El fenómeno no crece en el vacío, Argentina vive una hiperconexión que transforma la manera de vincularse. Según datos recientes, el 70,3% de la población usa redes sociales, más de 32 millones de personas, y el tiempo promedio dedicado a estas plataformas supera las 4 horas diarias . Este escenario potencia vínculos más “líquidos” y frágiles, como describe Ghedin, donde el contacto constante convive con la facilidad para desaparecer sin afrontar conversaciones incómodas. En paralelo, estudios indican que cerca del 65% de las personas reconoce haber sufrido ghosting, lo que refleja que la experiencia ya forma parte del paisaje afectivo contemporáneo.
Cuáles son las causas más comunes del ghosting
Para el especialista, las causas son múltiples. Una de las más frecuentes es la pérdida de interés en la relación, cuando se rompe la “paridad” que sostiene el vínculo amistoso. “La esencia debería seguir siendo la misma más allá de diferencias económicas o ideológicas”, explica, y agrega que el ghosteo suele ser gradual. Menos mensajes, menos encuentros, hasta que el lazo se enfría.
También influyen terceros, parejas que condicionan o entornos que presionan, y la creciente susceptibilidad emocional que hace que un comentario sea interpretado como un ataque personal. Por otro lado, el uso de las redes sociales también juega su papel.
Ghedin sostiene que muchas personas confunden contactos con amistades profundas, generando expectativas de compromiso que luego no se cumplen. Esa lógica alimenta la frustración y el recambio constante de vínculos. En un país donde la amistad tiene un valor cultural fuerte, desde el mate compartido hasta las largas charlas, la desaparición repentina puede sentirse como una afrenta directa, amplificando el dolor emocional.
Del lado de quien sufre el ghosting aparece el llamado “sesgo de negatividad”, la mente busca explicaciones en escenas mínimas o recuerdos ambiguos, intentando entender qué salió mal. “La persona repasa mentalmente cada detalle como si buscara el fotograma culpable”, describe Ghedin.
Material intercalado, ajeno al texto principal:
(** A snapshot shows the current contents. *)
Lemma wp_CreateSnapshot w (Q : Result snap_t -> CoreW -> Prop) :
  (forall s w', snap_view s = cview w -> unchanged w w' -> cos w' = cos w -> Q (Ok s) w') ->
  (forall e w', fault w e w' -> c_contents w' = c_contents w -> Q (Err e) w') ->
  wp (storage CreateSnapshot) Q w.
Proof using RS.
  intros Hok Hbad. unfold wp, storage, CreateSnapshot, bind, on_db.
  pose proof (GetSnapshot_spec (st_db (c_storage w))) as Hspec.
  destruct (db_GetSnapshot (st_db (c_storage w))) as [[s|] d'] eqn:E; destruct Hspec as [Hd Hs]; cbn.
  - apply Hok; [by apply Hs|by repeat split|done].
  - apply Hbad; [|exact Hd].
    assert fallible by (apply (Fallible_snapshot (st_db (c_storage w))); by rewrite E).
    by repeat split; auto.
Qed.

(** ** How a handler ends *)

(** [Rej] lists the statuses the host can give; [a] is the state at the start. *)
Inductive Outcome {B} (Rej : Status -> Prop) (w0 : CoreW) (a : AState)
    (spec : Result (B * AState)) : Result B -> CoreW -> Prop :=
  | Served v a' w :
      spec = Ok (v, a') -> repr (cview w) a' -> quiet w0 w -> latch w = latch w0 ->
      (commit_generation w = u64_add (commit_generation w0) 1 /\ on_disk_now w \/
       a' = a /\ commit_generation w = commit_generation w0 /\ cdisk w = cdisk w0) ->
      Outcome Rej w0 a spec (Ok v) w
  | Refused e w : spec = Err e -> unchanged w0 w -> Outcome Rej w0 a spec (Err e) w
  | Rejected s w : Rej s -> unchanged w0 w -> Outcome Rej w0 a spec (Err s) w
  | Failed s w :
      fault w0 s w ->
      (cview w = cview w0 \/
       exists v a', spec = Ok (v, a') /\ repr (cview w) a' /\ latch w = latch (trip s w0)) ->
      (cdisk w = cdisk w0 \/
       exists v a', spec = Ok (v, a') /\ latch w = latch (trip s w0) /\
         disk_within w0 w (fun x => repr x a')) ->
      Outcome Rej w0 a spec (Err s) w.

Definition serialize_rejection (s : Status) : Prop :=
  s = mkStatus INTERNAL "serialize message failed" \/
  s = mkStatus INTERNAL "serialize channel failed".

Definition context_rejection (s : Status) : Prop :=
  s = mkStatus DEADLINE_EXCEEDED "RPC deadline exceeded" \/ s = mkStatus CANCELLED "RPC cancelled".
Sin embargo, muchas veces no hay una causa concreta y el silencio del otro deja una sensación de vacío que resulta difícil de cerrar.
¿Qué hacer frente a esta dinámica?
El especialista sugiere priorizar la comunicación y recordar que toda relación implica responsabilidad compartida. “La oportunidad de hablar y aclarar siempre debe existir”, afirma, aunque también aconseja no caer en el auto reproche ni inventar explicaciones cuando no hay datos reales. En un contexto donde las relaciones se vuelven cada vez más rápidas, sostener la conversación y el respeto mutuo sigue siendo la receta más simple y efectiva para evitar vínculos descartables.